The United States was gearing up today for a new chapter in its history when Alan Greenspan chairs his last meeting as chairman of the Federal Reserve.

The United States was gearing up today for a new chapter in its history when Alan Greenspan chairs his last meeting as chairman of the Federal Reserve.

Dr Greenspan will step down after 18 years at the helm and is widely credited with leading the US economy through a sustained period of economic growth.

Disruptions such as the stock market crash of 1987, the bursting of the dotcom bubble and the September 11 terrorist attacks have failed to derail the US economic juggernaut.

Economists expect Dr Greenspan’s final act in charge will be to raise US interest rates to 4.5% today to give successor Ben Bernanke some breathing space.

Interest rates have risen from 1.75% to 4.25% over the past 18 months and Wall Street is split over whether the cycle is almost at its peak.

Investec economist Philip Shaw noted the baptism of fire that Dr Greenspan – a former saxophone player – endured when the US stock market nose-dived in 1987, just months into the job.

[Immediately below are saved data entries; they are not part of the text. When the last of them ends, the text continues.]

Definition ack_layout (h : melodi_wire_ack) : list chunk :=
  common_layout h.(ack_common) ++
  [ Chunk 40 4 (be32 h.(acknowledged_generation)); Chunk 44 2 (be16 h.(ack_fragment_count));
    Chunk 46 1 [wrap 8 h.(ack_status)]; Chunk 47 1 [wrap 8 0];
    Chunk 48 8 (be64 h.(ack_bitmap)); Chunk 56 16 h.(ack_tag) ].

Lemma encode_ack_eq out h :
  is_ok (melodi_wire_encode_ack out h) = true ->
  melodi_wire_encode_ack out h = Ok (stores (ack_layout (sent_ack h)) out).
Proof. unfold melodi_wire_encode_ack. guards; reflexivity. Qed.

Lemma sized_ack h : wf_ack h -> sized (ack_layout h).
Proof. unfold wf_ack, wf_bytes. cbn. tauto. Qed.

Lemma ack_encode_decode out h b :
  wf_ack h -> length out = 72%nat -> melodi_wire_encode_ack out h = Ok b ->
  melodi_wire_decode_ack b = Ok (sent_ack h).
Proof.
  intros Hw Hlen He. pose proof (encode_ack_eq out h) as Hb.
  rewrite He in Hb. specialize (Hb eq_refl). apply Ok_inj in Hb.
  destruct (stores_frame (ack_layout (sent_ack h)) 72 out) as (_ & Hl & Hm); auto.
  { apply (sized_ack h Hw). }
  rewrite <- Hb in Hl, Hm. clear Hb Hlen.
  unfold melodi_wire_encode_ack in He. guards_in He. clear He.
  unfold ack_layout in Hm. apply matches_app_iff in Hm as [Hc Hm]. unfold wf_ack in Hw.
  split_hyps. guard_hyps.
  wire_unfold melodi_wire_decode_ack.
  rewrite (decode_common_layout b (ack_common (sent_ack h))); auto.
  2: { apply wf_set_common; auto; width_lia. }
  2: { unfold valid_common. cbn. unfold zlen. rewrite Hl. conj_split; auto; try lia. now replace (flags _) with 2. }
  cbn [mbind result_bind]. cbn [matches c_off c_len c_data] in Hm. split_hyps. fields_in.
  fields_subst. cbn.
  do 3 pass_guard. reflexivity.
Qed.

Lemma ack_decode_encode out h b :
  Forall u8 b -> length out = 72%nat -> melodi_wire_decode_ack b = Ok h ->
  melodi_wire_encode_ack out h = Ok b.
Proof.
  intros Hb Hlen Hd. wire_unfold_in melodi_wire_decode_ack Hd.
  apply bind_Ok in Hd as (c & Hc & Hd). guards_in Hd. injection Hd as <-.
  apply decode_common_inv in Hc as (Hw & Hv & Hm); auto.
  unfold valid_common in Hv. cbn in *. guard_hyps. split_hyps.
  assert (length b = 72%nat) as Hl by (unfold zlen in *; lia).
  rewrite encode_ack_eq by (unfold melodi_wire_encode_ack; cbn; do 2 pass_guard; reflexivity).
  f_equal. unfold sent_ack. cbn [ack_common]. rewrite set_common_id by (auto; lia).
  apply matches_frame with 72%nat; auto.
  - cbn. rewrite length_load by lia. tauto.
  - cbn. conj_split; auto; field_out.
Qed.

Lemma claim_flags f :
  has f (Z.lnot MELODI_WIRE_F_BROADCAST) = false -> has f MELODI_WIRE_F_BROADCAST = true -> f = 1.
Proof.
  unfold has. intros H1%negb_false_iff%Z.eqb_eq H2%negb_true_iff%Z.eqb_neq.
  assert (f = Z.land f 1) as Hf.
  { apply Z.bits_inj'. intros n Hn. pose proof (f_equal (fun x => Z.testbit x n) H1) as E.
    cbn beta in E. rewrite Z.land_spec, Z.lnot_spec, Z.bits_0 in E by auto.
    rewrite Z.land_spec. destruct (Z.testbit f n), (Z.testbit 1 n); auto. }
  change 1 with (Z.ones 1) in Hf, H2. rewrite Z.land_ones in Hf, H2 by lia. div_lia.
Qed.

(** *** Hello and conflict frames *)

Definition wf_hello (h : melodi_wire_hello) : Prop :=
  wf_common h.(hello_common) /\ wf_node_id h.(hello_node_id) /\
  wf_bytes 32 h.(hello_mesh_domain) /\ u32 h.(hello_collision_round) /\
  u32 h.(hello_capabilities) /\ u32 h.(hello_expiry_seconds) /\
  wf_bytes 32 h.(hello_challenge) /\ wf_bytes 64 h.(hello_signature).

He said: “His main legacy will be the trust he has created in central banking. He is recognised for being well-trusted, delivering price stability and also preventing excessive economic cycles in the US economy.

“He also led the way in developing central bank transparency and the Fed, under his leadership, has been at the vanguard in demystifying financial institutions.

“Dr Greenspan has also shown he has a tremendous gut feeling for what is happening in the US and global economy and how to react over the past 18 years.”

Despite further successes such as shepherding the US economy through a series of crises that included the collapse at hedge fund LTCM in 1998 and the 1990s Asian crisis, not everyone in the financial universe is convinced that Dr Greenspan is deserving of the mantle of best central banker ever.

The 79-year-old was criticised for not raising rates earlier during the boom years of the 1990s, which could have saved the US economy from a particularly hard landing.

When internet-based ventures started mushrooming around the turn of the millennium, low interest rates encouraged investors to borrow money cheaply and this helped to inflate the dotcom bubble.

More recently, Dr Greenspan’s focus on keeping inflation low through monetary policy has seen a flood of cheap foreign goods enter the US economy with the nation’s trade deficit hitting a record annual level of more than 600 billion US dollars (£340 billion) last year.

He came under fire for his support of President George Bush’s tax cuts in 2001, which have helped create a huge deficit in the US government’s current account.

Current concerns about whether house prices are overvalued may reflect his reluctance to tackle “asset bubbles” and could haunt his successor in future.

Dr Greenspan’s most famous phrase, “irrational exuberance”, came from a speech in 1996 which warned about the consequences of stock market bubbles but he has kept the focus of US monetary policy on keeping inflation under control rather than tackling such bubbles.

Simon Rubinsohn, chief economist at fund manager Gerrard, said: “By failing to deal with the tech stock bubble that built up in the 1990s, Dr Greenspan could be said to have failed to prepare for the collapse in technology values which led to a difficult period for businesses and investors across the world.

“However, overall he has managed to maintain a difficult balance of ensuring a period of growth while keeping control of inflation and there is always a danger from being too over-zealous in dealing with asset bubbles.”